Me36 H35 T18/M12 S10/D8 Speech 11/08 Sep:11/08 Poss EA 6/08 H filed D Papers 2/13/09 My Story
I read your post, but the thing that threw me was the "please help me" at the end. Since you are already DBing, I don't really know what to advise. Has he noticed any of your changes at all?
Spellfire aka Mike
"Women do not like controlling men. They respect and are attracted to men who control themselves. They ultimately are repelled by men who allow themselves to be controlled." -S&A
I'm so sorry you are hurting and going through this. I know that the pain is excruciating! And nothing anyone can say will take it away. Because it is a process we all must go through. We are human, and unfortunately, we don't come with a switch to turn off our emotions.

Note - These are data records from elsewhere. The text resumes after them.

(* ===== verification/SagaSamples.v ===== *)
(** * A concrete outside for the witnesses

    A credential directory, and an outside in which every Agent answers,
    nothing fails and nobody else is at work. *)

From stdpp Require Import base tactics list gmap strings.
From Stdlib Require Import ZArith Lia.
From S2P Require Import Prelude Text Sql Models Schema EnrollmentJournal ManagerRegistry EnrollmentJobs Samples Gateway.
From S2P Require Import SecretFiles SecretFacts SecretRecovery TargetPolicy AgentClient Saga.

(** ** The directory *)
Definition ref_c : string := "cccccccccccccccccccccccccccccccccccccccccccccccc".

Definition sample_tokens : Tokens := fun _ => (ref_b, ref_c).

#[global] Instance sample_tokens_ok : WellFormedTokens sample_tokens.
Proof. by split. Qed.

(** The lock and one credential; [fs] are the faults to come. *)
Definition sample_dir (fs : list fault) : Dir :=
  mkDir (<[ref_a := 2%positive]> {[LOCK_FILE := 1%positive]})
    (<[2%positive := mkInode true true 384 "old"]> {[1%positive := mkInode true true 384 ""]})
    3 fs [2; 1] false 0.

Lemma sample_settled fs : settled (sample_dir fs).
Proof.
  split.
  - intros n i Hi. cbn in *. apply lookup_insert_Some in Hi as [[<- <-]|[_ Hi]]; [split; [done|by eexists]|].
    apply lookup_singleton_Some in Hi as [<- <-]. split; [done|by eexists].
  - intros n i Hi. cbn in *. apply lookup_insert_Some in Hi as [[<- <-]|[_ Hi]]; [done|].
    by apply lookup_singleton_Some in Hi as [<- <-].
  - exists 1%positive, (mkInode true true 384 ""). by vm_compute.
Qed.

(** ** The outside *)

(** Private addresses are allowed; the Manager itself is 10.0.0.1. *)
Definition private_network : IPNetwork := v4_network 10 0 0 0 8.

Definition sample_policy : AgentTargetPolicy := mkPolicy [private_network] [(V4 [10; 0; 0; 1]%Z, 8000%Z)].

Definition plain_profile : TransportProfile := TrustedLanHttpProfile "plain" [private_network].

Definition sample_client : AgentClient := mkAgentClient sample_policy {[ "plain" := plain_profile ]}.

(** The target the policy makes of the Agent's endpoint. *)
Definition sample_target : ValidatedTarget :=
  mkValidatedTarget "http://agent-1:8765" "http" "agent-1" 8765%Z [V4 [10; 0; 0; 7]%Z] (V4 [10; 0; 0; 7]%Z)
    "agent-1:8765" None (Some "trusted_lan_http_unencrypted") plain_profile.

(** An Agent that answers. *)
Definition sample_http : Http := fun _ _ method path _ =>
  if bool_decide (path = "/api/v2/capabilities") then
    Response 200 (Some (JDict [("api_version", JString "2"); ("agent_version", JString "1.0.0");
      ("capabilities", JList [JString "manager-enrollment.v1"; JString "summary.v2"]);
      ("instance_id", JString uuid_p); ("name", JString "agent one")]))
  else if bool_decide (method = "GET") then Response 404 None
  else Response 204 None.

Definition sample_helper : EnrollmentHelperResult :=
  mkHelper "inst-1" "cred-1" "secret" 1000%Z sample_target.

#[global] Instance sample_outside : Outside := {|
  out_clock n := (100 + Z.of_nat n)%Z;
  out_halts _ := false;
  out_others _ db := db;
  out_meanwhile _ m := m;
  out_http _ := sample_http;
  out_issue _ r := Value (match r with
    | IssueLocal _ _ _ target _ => sample_helper <| helper_validation_target := target |>
    | IssueSsh _ _ _ => sample_helper
    end);
  out_intervals _ := 0;
  out_resolve _ _ _ _ := Some ["10.0.0.7"];
  out_client := sample_client;
  out_python := {| judges_mapped := true |};
  out_iso := {| iso_utc s := Some s |};
  out_intent _ := Some 1%Z;
  out_uuid4 _ := uuid_q;
  out_tokens _ := sample_tokens;
  out_parse_helper _ _ target _ := Some (sample_helper <| helper_validation_target := target |>)
|}.

Definition sample_config : Config :=
  mkConfig uuid_p 60%Z true (Some true) None false (<["plain" := "plain"]> ∅) true true true None false false
    (mkJobs uuid_m 600%Z 16%Z 3600%Z).

Definition idle_gateway : Gateway := mkGateway ∅ ∅ ∅ ∅ (mkLimiter ∅ []).

Definition sample_world (db : DB) : World :=
  mkWorld db (mkMemory (sample_dir []) ∅ ∅ ∅ idle_gateway false) None 0 [].

(** ** Sagas under way *)

(** A saved enrollment and a saved rotation, claimed by this process. *)
Definition claimed_by_us (j : EnrollmentJob) : EnrollmentJob :=
  j <| job_state := ACTIVATION_REQUESTED |> <| job_requested_display_name := Some "agent one" |>
    <| job_save_requested := true |> <| job_recovery_owner := Some uuid_p |>
    <| job_recovery_lease_until := Some (seconds 90)%Z |> <| job_recovery_revision := 1%Z |>.

Definition job_saved : EnrollmentJob := claimed_by_us (job_verified <| job_credential_temp_ref := Some ref_a |>).

Definition rotation_saved : EnrollmentJob := claimed_by_us job_rotation.

Definition rotation_dir : Dir :=
  (sample_dir []) <| entries := <[ref_b := 3%positive]> (entries (sample_dir [])) |>
    <| inodes := <[3%positive := mkInode true true 384 "new"]> (inodes (sample_dir [])) |>
    <| next_inode := 4%positive |>.

Definition rotation_world : World :=
  let w := sample_world (with_agent agent_one (jobs_db [rotation_saved])) in
  w <| w_mem := (w_mem w) <| mem_dir := rotation_dir |> |>.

I could tell you that it will pass......and it's true that it will......but unfortunately that doesn't really help what you are feeling right now, I know. So, I will just tell you that I know how you feel because I have been there (and still go there on occaision).
Try to remember that each day is a new day, and you don't know the future. Spending your time and emotional currency lamenting about the past, or fearing the future, is pointless. When you find yourself doing these things, pull your thoughts back to the present and stay there as best you can. You don't have to live your whole life today!!
Remember that D papers are just papers. They neither truly make nor break the M. That is only done mentally and emotionally between you and your H. Your H may very well not come back. But, then he very well may!! I've read that 17% of divorced couples re-marry the same spouse.
It may be that one day your H will come home and you will suddenly realize that you don't want him anymore......and maybe he'll have to fight to try and win back your love.....and maybe he won't be successful because you will have moved on.
My whole point is that your really don't know the future!! I know that you know all the right answers. That you are not the first and certainly not the last to go through this. You know that you will survive. But, I know that there's a big difference between knowing and believing!! And that difference only comes with time!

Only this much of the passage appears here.